-------- DATA SHOWN

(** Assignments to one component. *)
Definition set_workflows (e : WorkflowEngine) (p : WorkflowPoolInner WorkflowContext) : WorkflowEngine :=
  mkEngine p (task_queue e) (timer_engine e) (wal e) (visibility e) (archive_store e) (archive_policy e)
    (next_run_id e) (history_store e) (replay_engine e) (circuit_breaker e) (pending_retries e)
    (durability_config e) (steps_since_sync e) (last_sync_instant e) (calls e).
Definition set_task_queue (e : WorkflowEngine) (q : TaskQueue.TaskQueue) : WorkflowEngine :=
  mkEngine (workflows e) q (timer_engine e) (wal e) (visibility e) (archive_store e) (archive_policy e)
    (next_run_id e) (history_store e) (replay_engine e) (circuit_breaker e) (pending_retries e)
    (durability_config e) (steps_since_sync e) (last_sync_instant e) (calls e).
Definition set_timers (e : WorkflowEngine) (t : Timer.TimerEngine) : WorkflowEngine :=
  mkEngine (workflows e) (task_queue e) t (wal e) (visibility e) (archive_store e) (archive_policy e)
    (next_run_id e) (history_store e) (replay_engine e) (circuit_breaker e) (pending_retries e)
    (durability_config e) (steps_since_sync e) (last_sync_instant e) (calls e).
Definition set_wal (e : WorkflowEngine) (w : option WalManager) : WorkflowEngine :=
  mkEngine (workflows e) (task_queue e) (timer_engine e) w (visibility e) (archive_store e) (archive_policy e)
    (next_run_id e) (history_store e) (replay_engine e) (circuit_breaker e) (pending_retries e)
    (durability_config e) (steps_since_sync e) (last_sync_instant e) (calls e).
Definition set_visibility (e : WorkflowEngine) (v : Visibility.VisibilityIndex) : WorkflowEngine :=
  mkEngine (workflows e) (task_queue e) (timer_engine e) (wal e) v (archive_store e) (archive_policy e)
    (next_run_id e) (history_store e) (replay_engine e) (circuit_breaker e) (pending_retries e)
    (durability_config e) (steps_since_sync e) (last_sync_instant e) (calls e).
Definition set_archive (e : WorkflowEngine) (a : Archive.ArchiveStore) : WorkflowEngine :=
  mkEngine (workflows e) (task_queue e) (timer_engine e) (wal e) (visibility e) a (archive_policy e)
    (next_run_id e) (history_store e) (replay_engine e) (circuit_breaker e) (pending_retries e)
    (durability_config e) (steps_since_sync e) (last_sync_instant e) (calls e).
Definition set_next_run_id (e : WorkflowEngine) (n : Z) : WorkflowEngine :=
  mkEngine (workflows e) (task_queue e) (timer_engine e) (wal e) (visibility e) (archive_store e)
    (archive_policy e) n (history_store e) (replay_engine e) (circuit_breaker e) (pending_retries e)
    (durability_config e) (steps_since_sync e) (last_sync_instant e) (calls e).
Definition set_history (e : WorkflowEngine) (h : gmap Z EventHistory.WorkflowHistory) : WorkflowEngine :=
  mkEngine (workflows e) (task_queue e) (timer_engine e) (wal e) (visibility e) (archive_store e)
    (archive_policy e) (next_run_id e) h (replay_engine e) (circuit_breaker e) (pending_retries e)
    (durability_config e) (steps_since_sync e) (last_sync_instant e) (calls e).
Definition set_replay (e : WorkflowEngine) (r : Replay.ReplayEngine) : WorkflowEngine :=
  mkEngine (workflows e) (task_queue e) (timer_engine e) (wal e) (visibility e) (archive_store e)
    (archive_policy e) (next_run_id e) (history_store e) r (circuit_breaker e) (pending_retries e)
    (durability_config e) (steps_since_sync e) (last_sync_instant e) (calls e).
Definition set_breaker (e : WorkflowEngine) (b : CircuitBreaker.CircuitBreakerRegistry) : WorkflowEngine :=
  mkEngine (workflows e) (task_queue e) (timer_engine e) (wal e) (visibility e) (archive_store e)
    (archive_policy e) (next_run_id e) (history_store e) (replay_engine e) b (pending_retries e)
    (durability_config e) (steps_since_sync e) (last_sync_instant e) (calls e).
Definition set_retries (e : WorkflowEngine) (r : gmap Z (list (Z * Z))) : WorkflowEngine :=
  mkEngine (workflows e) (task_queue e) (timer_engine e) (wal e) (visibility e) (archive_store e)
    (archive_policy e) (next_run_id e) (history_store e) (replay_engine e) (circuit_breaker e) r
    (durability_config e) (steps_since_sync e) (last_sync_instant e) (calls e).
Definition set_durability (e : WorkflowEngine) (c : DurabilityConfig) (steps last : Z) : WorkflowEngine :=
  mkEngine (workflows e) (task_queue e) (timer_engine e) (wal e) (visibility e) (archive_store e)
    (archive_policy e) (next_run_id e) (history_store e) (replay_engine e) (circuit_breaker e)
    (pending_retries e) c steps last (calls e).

----------------
-------- DATA SHOWN

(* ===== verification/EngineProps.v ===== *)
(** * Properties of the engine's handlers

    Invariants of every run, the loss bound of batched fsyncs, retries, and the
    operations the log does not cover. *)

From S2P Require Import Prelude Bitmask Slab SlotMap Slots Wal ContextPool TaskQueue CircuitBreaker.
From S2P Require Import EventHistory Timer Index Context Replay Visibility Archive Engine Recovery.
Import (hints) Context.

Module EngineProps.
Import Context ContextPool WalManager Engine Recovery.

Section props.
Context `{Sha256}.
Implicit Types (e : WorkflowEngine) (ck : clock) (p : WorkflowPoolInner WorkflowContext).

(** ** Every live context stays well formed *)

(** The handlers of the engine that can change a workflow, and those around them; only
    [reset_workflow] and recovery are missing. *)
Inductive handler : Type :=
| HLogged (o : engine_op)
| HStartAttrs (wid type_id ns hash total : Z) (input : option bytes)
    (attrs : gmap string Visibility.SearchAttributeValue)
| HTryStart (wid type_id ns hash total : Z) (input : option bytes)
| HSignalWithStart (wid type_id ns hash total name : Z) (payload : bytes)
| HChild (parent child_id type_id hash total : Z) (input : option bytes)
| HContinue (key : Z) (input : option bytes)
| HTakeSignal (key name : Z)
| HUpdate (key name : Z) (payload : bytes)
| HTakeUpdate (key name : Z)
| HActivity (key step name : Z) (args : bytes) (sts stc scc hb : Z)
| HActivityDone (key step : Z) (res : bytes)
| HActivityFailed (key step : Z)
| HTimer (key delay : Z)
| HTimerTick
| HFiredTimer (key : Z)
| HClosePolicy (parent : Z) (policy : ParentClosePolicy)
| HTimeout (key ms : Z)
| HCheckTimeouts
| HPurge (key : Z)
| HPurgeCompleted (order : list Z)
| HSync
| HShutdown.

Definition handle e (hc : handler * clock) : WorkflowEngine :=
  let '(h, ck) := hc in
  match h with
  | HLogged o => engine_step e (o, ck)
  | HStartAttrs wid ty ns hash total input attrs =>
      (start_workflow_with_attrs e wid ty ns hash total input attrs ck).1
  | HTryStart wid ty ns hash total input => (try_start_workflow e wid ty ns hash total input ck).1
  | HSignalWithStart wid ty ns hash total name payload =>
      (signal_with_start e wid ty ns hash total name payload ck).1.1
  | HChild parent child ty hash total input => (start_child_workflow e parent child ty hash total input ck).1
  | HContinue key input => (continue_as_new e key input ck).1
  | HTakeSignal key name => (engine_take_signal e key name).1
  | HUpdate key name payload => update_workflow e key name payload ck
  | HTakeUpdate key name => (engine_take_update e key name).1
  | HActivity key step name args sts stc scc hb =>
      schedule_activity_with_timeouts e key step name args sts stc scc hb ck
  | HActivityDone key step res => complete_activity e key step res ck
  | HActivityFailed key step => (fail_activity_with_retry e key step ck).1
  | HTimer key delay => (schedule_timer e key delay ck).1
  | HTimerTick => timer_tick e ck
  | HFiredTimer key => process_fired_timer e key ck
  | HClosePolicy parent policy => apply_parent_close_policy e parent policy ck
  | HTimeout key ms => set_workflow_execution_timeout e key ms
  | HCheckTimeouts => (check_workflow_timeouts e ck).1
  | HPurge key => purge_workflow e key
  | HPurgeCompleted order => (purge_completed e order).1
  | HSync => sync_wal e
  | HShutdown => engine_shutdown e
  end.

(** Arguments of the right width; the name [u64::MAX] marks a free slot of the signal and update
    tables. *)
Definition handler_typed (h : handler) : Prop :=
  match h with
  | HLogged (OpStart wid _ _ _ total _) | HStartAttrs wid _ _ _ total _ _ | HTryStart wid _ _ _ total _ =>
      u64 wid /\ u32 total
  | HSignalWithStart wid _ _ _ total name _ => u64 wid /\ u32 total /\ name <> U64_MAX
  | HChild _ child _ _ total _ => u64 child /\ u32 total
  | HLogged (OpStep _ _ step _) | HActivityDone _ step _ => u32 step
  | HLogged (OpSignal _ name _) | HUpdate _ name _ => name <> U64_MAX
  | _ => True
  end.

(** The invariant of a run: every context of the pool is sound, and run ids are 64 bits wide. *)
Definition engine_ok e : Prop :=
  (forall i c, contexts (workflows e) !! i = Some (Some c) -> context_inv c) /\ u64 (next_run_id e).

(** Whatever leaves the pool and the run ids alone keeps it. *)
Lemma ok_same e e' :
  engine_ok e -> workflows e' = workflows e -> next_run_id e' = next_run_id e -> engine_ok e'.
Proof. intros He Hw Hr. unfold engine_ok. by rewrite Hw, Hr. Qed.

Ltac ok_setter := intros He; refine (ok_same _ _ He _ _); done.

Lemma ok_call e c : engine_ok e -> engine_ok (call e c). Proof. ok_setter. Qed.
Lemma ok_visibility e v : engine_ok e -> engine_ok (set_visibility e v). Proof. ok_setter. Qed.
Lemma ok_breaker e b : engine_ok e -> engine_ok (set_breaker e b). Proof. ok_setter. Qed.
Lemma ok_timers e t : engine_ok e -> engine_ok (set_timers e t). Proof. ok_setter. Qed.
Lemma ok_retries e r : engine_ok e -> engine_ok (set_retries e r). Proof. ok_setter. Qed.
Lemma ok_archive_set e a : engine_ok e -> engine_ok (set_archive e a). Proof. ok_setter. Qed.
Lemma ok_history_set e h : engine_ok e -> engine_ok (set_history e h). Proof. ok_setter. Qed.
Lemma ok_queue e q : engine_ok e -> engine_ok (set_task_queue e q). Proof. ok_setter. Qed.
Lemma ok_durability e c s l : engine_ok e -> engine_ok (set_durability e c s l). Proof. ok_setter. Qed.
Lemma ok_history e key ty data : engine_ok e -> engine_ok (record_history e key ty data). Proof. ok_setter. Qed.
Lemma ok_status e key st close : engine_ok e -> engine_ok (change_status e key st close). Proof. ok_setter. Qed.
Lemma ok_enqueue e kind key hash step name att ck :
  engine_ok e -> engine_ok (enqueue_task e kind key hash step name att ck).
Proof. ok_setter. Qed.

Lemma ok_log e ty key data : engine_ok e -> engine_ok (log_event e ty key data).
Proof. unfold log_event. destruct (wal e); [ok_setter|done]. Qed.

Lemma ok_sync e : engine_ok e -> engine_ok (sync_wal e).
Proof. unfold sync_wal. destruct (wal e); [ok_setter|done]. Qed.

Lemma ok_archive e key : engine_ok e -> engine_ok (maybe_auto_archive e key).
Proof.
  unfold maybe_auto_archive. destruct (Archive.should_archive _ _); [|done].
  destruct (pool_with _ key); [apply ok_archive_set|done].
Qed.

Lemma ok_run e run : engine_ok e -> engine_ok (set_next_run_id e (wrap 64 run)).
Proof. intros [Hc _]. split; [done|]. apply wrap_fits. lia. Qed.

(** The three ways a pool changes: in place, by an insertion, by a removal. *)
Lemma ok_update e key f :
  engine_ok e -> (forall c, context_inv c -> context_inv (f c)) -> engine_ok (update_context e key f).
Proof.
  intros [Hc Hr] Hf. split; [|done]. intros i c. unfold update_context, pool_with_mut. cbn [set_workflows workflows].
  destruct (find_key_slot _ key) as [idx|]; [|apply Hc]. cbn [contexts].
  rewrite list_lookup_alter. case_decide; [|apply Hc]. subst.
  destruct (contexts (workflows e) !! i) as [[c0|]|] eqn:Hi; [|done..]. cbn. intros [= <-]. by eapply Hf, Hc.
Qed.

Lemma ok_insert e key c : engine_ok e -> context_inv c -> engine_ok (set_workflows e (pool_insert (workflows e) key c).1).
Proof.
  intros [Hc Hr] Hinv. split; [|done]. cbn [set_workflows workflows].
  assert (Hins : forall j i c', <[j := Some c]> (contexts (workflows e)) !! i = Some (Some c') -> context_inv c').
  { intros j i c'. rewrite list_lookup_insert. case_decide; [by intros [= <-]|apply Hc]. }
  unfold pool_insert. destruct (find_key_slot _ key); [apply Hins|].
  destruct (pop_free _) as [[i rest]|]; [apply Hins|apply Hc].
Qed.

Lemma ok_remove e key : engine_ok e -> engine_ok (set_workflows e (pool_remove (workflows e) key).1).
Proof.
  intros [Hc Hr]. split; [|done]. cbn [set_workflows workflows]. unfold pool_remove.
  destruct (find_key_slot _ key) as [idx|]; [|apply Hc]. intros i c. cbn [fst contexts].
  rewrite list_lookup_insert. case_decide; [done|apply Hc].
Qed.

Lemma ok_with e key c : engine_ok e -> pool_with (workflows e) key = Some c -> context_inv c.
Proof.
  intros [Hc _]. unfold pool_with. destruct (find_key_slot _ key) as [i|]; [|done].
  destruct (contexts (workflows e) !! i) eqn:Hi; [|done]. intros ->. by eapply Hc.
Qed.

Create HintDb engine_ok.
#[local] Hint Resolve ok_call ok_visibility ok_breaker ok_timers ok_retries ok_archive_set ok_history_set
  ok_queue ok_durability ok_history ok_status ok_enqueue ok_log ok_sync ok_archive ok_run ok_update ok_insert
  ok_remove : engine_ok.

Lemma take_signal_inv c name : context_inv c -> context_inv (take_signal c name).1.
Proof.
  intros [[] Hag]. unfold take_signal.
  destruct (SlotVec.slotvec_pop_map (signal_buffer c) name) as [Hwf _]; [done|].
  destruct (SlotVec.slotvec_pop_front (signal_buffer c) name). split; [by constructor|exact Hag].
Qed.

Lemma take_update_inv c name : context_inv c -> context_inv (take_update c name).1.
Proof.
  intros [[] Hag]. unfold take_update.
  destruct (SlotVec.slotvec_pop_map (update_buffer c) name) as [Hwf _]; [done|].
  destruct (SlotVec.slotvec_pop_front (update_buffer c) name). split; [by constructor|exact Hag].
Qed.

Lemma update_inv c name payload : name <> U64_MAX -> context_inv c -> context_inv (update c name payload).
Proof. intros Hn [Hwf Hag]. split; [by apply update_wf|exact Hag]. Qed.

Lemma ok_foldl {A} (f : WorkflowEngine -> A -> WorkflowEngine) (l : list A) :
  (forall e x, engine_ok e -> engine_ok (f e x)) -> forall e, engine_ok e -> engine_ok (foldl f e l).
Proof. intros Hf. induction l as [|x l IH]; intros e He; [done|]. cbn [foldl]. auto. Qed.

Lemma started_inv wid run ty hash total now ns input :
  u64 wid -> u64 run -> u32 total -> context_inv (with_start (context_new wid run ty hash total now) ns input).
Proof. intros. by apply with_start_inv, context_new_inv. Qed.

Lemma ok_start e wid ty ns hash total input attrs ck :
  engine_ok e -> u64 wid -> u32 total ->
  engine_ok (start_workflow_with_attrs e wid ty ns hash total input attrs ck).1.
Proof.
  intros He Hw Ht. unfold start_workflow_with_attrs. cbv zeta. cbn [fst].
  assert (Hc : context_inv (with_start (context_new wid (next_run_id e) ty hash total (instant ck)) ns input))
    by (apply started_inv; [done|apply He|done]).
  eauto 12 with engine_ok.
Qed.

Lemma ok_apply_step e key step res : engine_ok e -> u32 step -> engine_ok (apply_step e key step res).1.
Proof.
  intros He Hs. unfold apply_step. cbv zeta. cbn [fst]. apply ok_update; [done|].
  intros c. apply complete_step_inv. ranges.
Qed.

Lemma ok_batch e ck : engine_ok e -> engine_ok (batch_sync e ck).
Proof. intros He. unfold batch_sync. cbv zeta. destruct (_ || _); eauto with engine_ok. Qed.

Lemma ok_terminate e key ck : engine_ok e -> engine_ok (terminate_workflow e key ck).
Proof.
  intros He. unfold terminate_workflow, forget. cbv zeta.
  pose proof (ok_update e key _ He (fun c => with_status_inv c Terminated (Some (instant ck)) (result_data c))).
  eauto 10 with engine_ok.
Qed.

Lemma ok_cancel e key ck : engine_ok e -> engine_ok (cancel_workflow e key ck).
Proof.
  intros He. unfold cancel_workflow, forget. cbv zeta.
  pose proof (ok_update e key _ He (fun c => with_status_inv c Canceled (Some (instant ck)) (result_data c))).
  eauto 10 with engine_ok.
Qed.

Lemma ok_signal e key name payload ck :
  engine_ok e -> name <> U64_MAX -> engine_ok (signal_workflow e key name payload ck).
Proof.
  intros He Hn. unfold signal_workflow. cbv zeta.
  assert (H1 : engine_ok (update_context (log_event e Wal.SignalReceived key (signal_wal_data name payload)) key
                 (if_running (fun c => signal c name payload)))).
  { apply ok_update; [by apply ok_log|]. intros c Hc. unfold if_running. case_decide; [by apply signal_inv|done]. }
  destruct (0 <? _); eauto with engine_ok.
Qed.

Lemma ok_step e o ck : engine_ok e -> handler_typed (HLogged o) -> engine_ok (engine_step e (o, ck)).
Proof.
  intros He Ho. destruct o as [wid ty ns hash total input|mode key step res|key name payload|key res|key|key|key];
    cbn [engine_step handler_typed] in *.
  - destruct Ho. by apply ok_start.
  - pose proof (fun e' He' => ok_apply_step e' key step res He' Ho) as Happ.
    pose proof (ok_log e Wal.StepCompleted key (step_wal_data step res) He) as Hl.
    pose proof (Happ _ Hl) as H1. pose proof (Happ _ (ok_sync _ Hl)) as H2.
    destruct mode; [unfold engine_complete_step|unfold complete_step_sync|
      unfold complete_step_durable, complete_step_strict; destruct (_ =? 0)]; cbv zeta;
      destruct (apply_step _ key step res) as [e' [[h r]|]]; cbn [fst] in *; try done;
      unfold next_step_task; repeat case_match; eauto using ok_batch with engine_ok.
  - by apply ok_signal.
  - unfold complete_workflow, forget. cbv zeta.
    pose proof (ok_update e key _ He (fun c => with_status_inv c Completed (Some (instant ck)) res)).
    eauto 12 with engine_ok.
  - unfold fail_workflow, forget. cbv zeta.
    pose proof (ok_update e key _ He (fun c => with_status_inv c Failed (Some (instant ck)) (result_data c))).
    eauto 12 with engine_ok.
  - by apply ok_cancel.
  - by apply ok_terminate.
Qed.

----------------

If a line in the records has the word "ContextPool", copy that line.

From S2P Require Import Prelude Bitmask Slab SlotMap Slots Wal ContextPool TaskQueue CircuitBreaker.
Import Context ContextPool WalManager Engine Recovery.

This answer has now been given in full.